Problem: Look through the entries for the string "CreatingContainer" and copy every line where it shows up.

** Opening Records supplied block **

Lemma adapter_create_container (env : Env) (name image profiles : string)
    (ram_mb cpu_cores : option Z) :
  adapter_call (create_container env name image profiles ram_mb cpu_cores).
Proof.
  unfold create_container.
  apply adapter_bind; [apply adapter_run_lxc_cmd|].
  intros [[rc out] err]. destruct (negb (rc =? 0)); [apply adapter_ret|].
  apply adapter_bind.
  - destruct ram_mb; [|apply adapter_ret].
    apply adapter_bind; [apply adapter_run_lxc_cmd | intros _; apply adapter_ret].
  - intros _. apply adapter_bind; [|intros _; apply adapter_ret].
    destruct cpu_cores; [|apply adapter_ret].
    apply adapter_bind; [apply adapter_run_lxc_cmd | intros _; apply adapter_ret].
Qed.

Lemma adapter_delete_container (env : Env) (name : string) :
  adapter_call (delete_container env name).
Proof.
  unfold delete_container.
  apply adapter_bind; [apply adapter_run_lxc_cmd|]. intros _.
  apply adapter_bind; [apply adapter_run_lxc_cmd|].
  intros [[rc out] err]. destruct (negb (rc =? 0)); apply adapter_ret.
Qed.

(** Outside simulation mode [delete_container] reports the exit status
    of the delete run alone; the status of the forced stop is dropped. *)
Lemma delete_container_result (env : Env) (name : string) (w : World)
    (t0 rc0 t rc : Z) (out0 err0 out err : string) :
  real_mode env ->
  let stop := [LXC_PATH env; "stop"; name; "--force"] in
  let del := [LXC_PATH env; "delete"; name] in
  backend env (events w) stop = Exited t0 rc0 out0 err0 ->
  backend env (events w ++ [Spawned stop]) del = Exited t rc out err ->
  delete_container env name w
    = Returns (if rc =? 0 then (true, "deleted") else (false, Str.or err out))
        (log_event (Spawned del) (log_event (Spawned stop) w)).
Proof.
  intros Hr stop del Hs Hd. unfold delete_container, bind.
  rewrite (run_lxc_cmd_exited _ _ _ _ _ _ _ _ Hr Hs).
  rewrite (run_lxc_cmd_exited env del _ (log_event (Spawned stop) w) t rc out err Hr)
    by exact Hd.
  destruct (rc =? 0); reflexivity.
Qed.

Lemma find_after_delete (vps_id : Z) (l : list VpsRow) :
  List.find (fun r => row_id r =? vps_id)
    (List.filter (fun r => negb (row_id r =? vps_id)) l) = None.
Proof.
  induction l as [|x l IH]; simpl; [reflexivity|].
  destruct (row_id x =? vps_id) eqn:Hx; simpl; [exact IH|].
  rewrite Hx. exact IH.
Qed.

(** The lines both delete flows share: the call of [delete_container],
    then the failure reply or the DELETE and the success reply. *)
Lemma delete_tail_outcome (env : Env) (vps_id : Z) (name : string) (w w1 : World)
    (failure_reply : string -> Reply) (success_reply : Reply) :
  users w1 = users w -> vps w1 = vps w ->
  delete_flow_outcome env vps_id name w w1
    (bind (delete_container env name)
       (fun r => let '(ok, msg) := r in
                 if negb ok then send (failure_reply msg)
                 else bind (delete_vps_record vps_id)
                        (fun _ => send success_reply)) w1)
    failure_reply success_reply.
Proof.
  intros Hu Hv. unfold delete_flow_outcome, bind.
  pose proof (adapter_delete_container env name w1) as Hp.
  destruct (delete_container env name w1) as [[[|] msg] w2 | e w2 | w2];
    simpl in *; destruct Hp as (Hu2 & Hv2 & _).
  - split; [congruence|]. split; [reflexivity|]. split; [congruence|].
    unfold get_vps_by_id. simpl. rewrite find_after_delete. reflexivity.
  - split; [congruence|]. split; [reflexivity | congruence].
  - split; congruence.
  - split; congruence.
Qed.

(** C4. For a delete request on an existing record, by [manage delete]
    from the owner or an admin, or by [delete-vps] from an admin naming
    the owner: the registry row is removed, and the success reply sent,
    exactly when [delete_container] returns [True]; when it returns
    [False] the failure reply carries its diagnostic and the table is as
    before; and in every case the ledger is as before. *)
Theorem delete_removes_record_iff_backend_success
    (env : Env) (ctx : Ctx) (vps_id : Z) (row : VpsRow) (w : World) :
  get_vps_by_id vps_id w = Returns (Some row) w ->
  let name := row_container_name row in
  (forall action,
     Str.lower action = "delete" ->
     row_user_id row = author_id ctx \/ is_admin_ctx env ctx = true ->
     delete_flow_outcome env vps_id name w (add_reply (Deleting name) w)
       (cmd_manage env ctx action vps_id w)
       FailedToDelete (VpsDeleted vps_id name)) /\
  (forall user reason,
     is_admin_ctx env ctx = true ->
     row_user_id row = user ->
     delete_flow_outcome env vps_id name w
       (add_reply (AdminDeleting name user reason) w)
       (cmd_delete_vps env ctx user vps_id reason w)
       AdminFailed (AdminDeleted name)).
Proof.
  intros Hrow name. split.
  - intros action Hact Hauth.
    assert (Hgate : negb (row_user_id row =? author_id ctx)
                    && negb (is_admin_ctx env ctx) = false).
    { destruct Hauth as [-> | ->].
      - rewrite Z.eqb_refl. reflexivity.
      - apply andb_false_r. }
    unfold cmd_manage. unfold bind at 1. rewrite Hrow, Hgate, Hact.
    change (String.eqb "delete" "delete") with true. cbv iota.
    unfold bind at 1. unfold send at 1.
    apply delete_tail_outcome; reflexivity.
  - intros user reason Hadmin Huser.
    unfold cmd_delete_vps. rewrite Hadmin.
    change (negb true) with false. cbv beta iota.
    unfold bind at 1. rewrite Hrow.
    apply Z.eqb_eq in Huser. rewrite Huser.
    change (negb true) with false. cbv beta iota.
    unfold bind at 1. unfold send at 1.
    apply delete_tail_outcome; reflexivity.
Qed.

Lemma delete_removes_record_iff_backend_success_witness :
  let env := host_env backend_delete_fails in
  let name := "user7-basic-240517093000" in
  (exists row, get_vps_by_id 1 world_with_vps = Returns (Some row) world_with_vps /\
               row_container_name row = name /\ row_user_id row = 7) /\
  delete_flow_outcome env 1 name world_with_vps
    (add_reply (Deleting name) world_with_vps)
    (cmd_manage env (member 7) "Delete" 1 world_with_vps)
    FailedToDelete (VpsDeleted 1 name).
Proof.
  split.
  - eexists. split; [vm_compute; reflexivity|]. split; reflexivity.
  - exact (proj1 (delete_removes_record_iff_backend_success
                    (host_env backend_delete_fails) (member 7) 1
                    (new_row (host_env backend_ok) 7 "user7-basic-240517093000"
                       "basic" 512 1 "intel" (world_with_credits 7 60))
                    world_with_vps eq_refl)
                 "Delete" eq_refl (or_introl eq_refl)).
Defined.

(** *** The charged create *)

(** [cmd_buywc] is its three pieces run in a row. *)
Lemma cmd_buywc_in_steps (env : Env) (ctx : Ctx) (plan arch : string) (w : World) :
  cmd_buywc env ctx plan arch w = buywc_in_steps env ctx plan arch w.
Proof.
  unfold cmd_buywc, buywc_in_steps, buywc_until_create, buywc_finish,
    buywc_call_create, buywc_from_create.
  destruct (PLANS env !! Str.lower plan) as [p|]; [|reflexivity].
  unfold bind. rewrite get_credits_returns.
  destruct (default 0 (users w !! author_id ctx) <? plan_price p);
    [reflexivity|].
  unfold read_clock, send, ret.
  destruct (create_container env _ _ _ _ _ _) as [[ok msg] w2 | e w2 | w2];
    reflexivity.
Qed.

(** [cmd_buywc] once the plan is known and the balance suffices. *)
Lemma buywc_main_path (env : Env) (ctx : Ctx) (plan arch : string) (p : Plan) (w : World) :
  PLANS env !! Str.lower plan = Some p ->
  plan_price p <= balance_of w (author_id ctx) ->
  cmd_buywc env ctx plan arch w =
  match buywc_create env ctx plan p w with
  | Returns r w2 =>
      buywc_from_create env ctx (Str.lower plan) (Str.lower arch)
        (buywc_name env ctx plan w) p r w2
  | Raises e w2 => Raises e w2
  | Pending w2 => Pending w2
  end.
Proof.
  intros Hp Hb. unfold cmd_buywc. rewrite Hp. unfold bind at 1.
  rewrite get_credits_returns. fold (balance_of w (author_id ctx)).
  apply Z.ltb_ge in Hb. rewrite Hb.
  unfold bind at 1. unfold read_clock. unfold bind at 1. unfold send at 1.
  unfold bind at 1.
  fold (buywc_name env ctx plan w). fold (buywc_world_at_create env ctx plan w).
  fold (buywc_create env ctx plan p w).
  destruct (buywc_create env ctx plan p w) as [[ok msg] w2 | e w2 | w2];
    reflexivity.
Qed.

(** Lines 220 to 222 for a plan whose numbers fit the columns, when the
    debit does not raise. *)
Lemma buywc_from_create_fits (env : Env) (ctx : Ctx) (plan arch name : string)
    (p : Plan) (msg : string) (done : bool) (w2 w3 : World) :
  plan_fits p = true ->
  remove_credits (author_id ctx) (plan_price p) w2 = Returns done w3 ->
  buywc_from_create env ctx plan arch name p (true, msg) w2
  = Returns tt
      (add_reply (ContainerCreated name (vps_seq w3 + 1) (plan_price p))
         (record_row env (new_row env (author_id ctx) name plan (plan_ram_mb p)
                            (plan_cpu p) arch w3) (tick w3))).
Proof.
  intros Hfit Hd. unfold buywc_from_create.
  change (negb true) with false. cbv beta iota.
  unfold bind at 1. rewrite Hd. unfold bind.
  rewrite (create_vps_record_fits env _ _ _ _ _ _ w3 Hfit). reflexivity.
Qed.


Lemma buywc_create_tables (env : Env) (ctx : Ctx) (plan : string) (p : Plan) (w : World) :
  let w2 := final_world (buywc_create env ctx plan p w) in
  users w2 = users w /\ vps w2 = vps w /\ vps_seq w2 = vps_seq w /\
  sent w2 = sent w ++ [CreatingContainer (buywc_name env ctx plan w) (Str.lower plan)].
Proof.
  destruct (adapter_create_container env (buywc_name env ctx plan w)
              "images:ubuntu/22.04" "default" (Some (plan_ram_mb p))
              (Some (plan_cpu p)) (buywc_world_at_create env ctx plan w))
    as (Hu & Hv & Hs & _ & Hr).
  fold (buywc_create env ctx plan p w) in *.
  simpl. rewrite Hu, Hv, Hs, Hr. repeat split.
Qed.





(** Scenarios A, B and C of the charged create, evaluated. *)
Example buywc_scenario_A :
  let w' := final_world (cmd_buywc (host_env backend_ok) (member 7) "basic" "intel"
                           (world_with_credits 7 100)) in
  balance_of w' 7 = 60 /\ length (vps w') = 1%nat.
Proof. vm_compute. split; reflexivity. Qed.

Example buywc_scenario_B :
  let w' := final_world (cmd_buywc (host_env backend_ok) (member 7) "basic" "intel"
                           (world_with_credits 7 30)) in
  balance_of w' 7 = 30 /\ vps w' = [] /\ sent w' = [NeedCredits 40 30].
Proof. vm_compute. repeat split; reflexivity. Qed.

Example buywc_scenario_C :
  let w' := final_world (cmd_buywc (host_env backend_launch_fails) (member 7) "basic"
                           "intel" (world_with_credits 7 100)) in
  balance_of w' 7 = 100 /\ vps w' = [] /\
  sent w' = [CreatingContainer "user7-basic-240517093000" "basic";
             FailedToCreate "Error: image not found"].
Proof. vm_compute. repeat split; reflexivity. Qed.

(** C2, as the code has it. When the requester has no ledger row (so
    that the debit returns [False]) and [create_container] has returned
    [True], [cmd_buywc] drops the result of the debit: for a plan whose
    memory and cores fit the columns of the registry it inserts the
    registry row, leaves the ledger as it was and sends the ordinary
    [created] reply; nothing reports the failed debit. *)
Theorem buywc_debit_result_ignored
    (env : Env) (ctx : Ctx) (plan arch : string) (p : Plan) (w w2 : World)
    (msg : string) :
  PLANS env !! Str.lower plan = Some p ->
  users w !! author_id ctx = None ->
  plan_price p <= 0 ->
  plan_fits p = true ->
  buywc_create env ctx plan p w = Returns (true, msg) w2 ->
  let u := author_id ctx in
  let name := buywc_name env ctx plan w in
  let row := new_row env u name (Str.lower plan) (plan_ram_mb p) (plan_cpu p)
               (Str.lower arch) w2 in
  remove_credits u (plan_price p) w2 = Returns false w2 /\
  cmd_buywc env ctx plan arch w
    = Returns tt (add_reply (ContainerCreated name (row_id row) (plan_price p))
                    (record_row env row (tick w2))) /\
  users (final_world (cmd_buywc env ctx plan arch w)) = users w /\
  vps (final_world (cmd_buywc env ctx plan arch w))
    = insert_at (scan_index env (vps w)) row (vps w).
Proof.
  intros Hp Hnone Hprice Hfit Hc u name row.
  pose proof (buywc_create_tables env ctx plan p w) as (Hu & Hv & _).
  rewrite Hc in Hu, Hv. simpl in Hu, Hv.
  assert (Hdebit : remove_credits u (plan_price p) w2 = Returns false w2).
  { unfold remove_credits. rewrite Hu. fold u in Hnone. rewrite Hnone. reflexivity. }
  assert (Hrun : cmd_buywc env ctx plan arch w
            = Returns tt (add_reply (ContainerCreated name (row_id row) (plan_price p))
                            (record_row env row (tick w2)))).
  { rewrite (buywc_main_path env ctx plan arch p w Hp).
    - rewrite Hc.
      exact (buywc_from_create_fits env ctx _ _ _ p msg _ _ _ Hfit Hdebit).
    - unfold balance_of. rewrite Hnone. simpl. exact Hprice. }
  split; [exact Hdebit|]. split; [exact Hrun|].
  rewrite Hrun. simpl. rewrite Hu, Hv. split; reflexivity.
Qed.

** Closing Records supplied block **

Exercise result:
  sent w2 = sent w ++ [CreatingContainer (buywc_name env ctx plan w) (Str.lower plan)].
  sent w' = [CreatingContainer "user7-basic-240517093000" "basic";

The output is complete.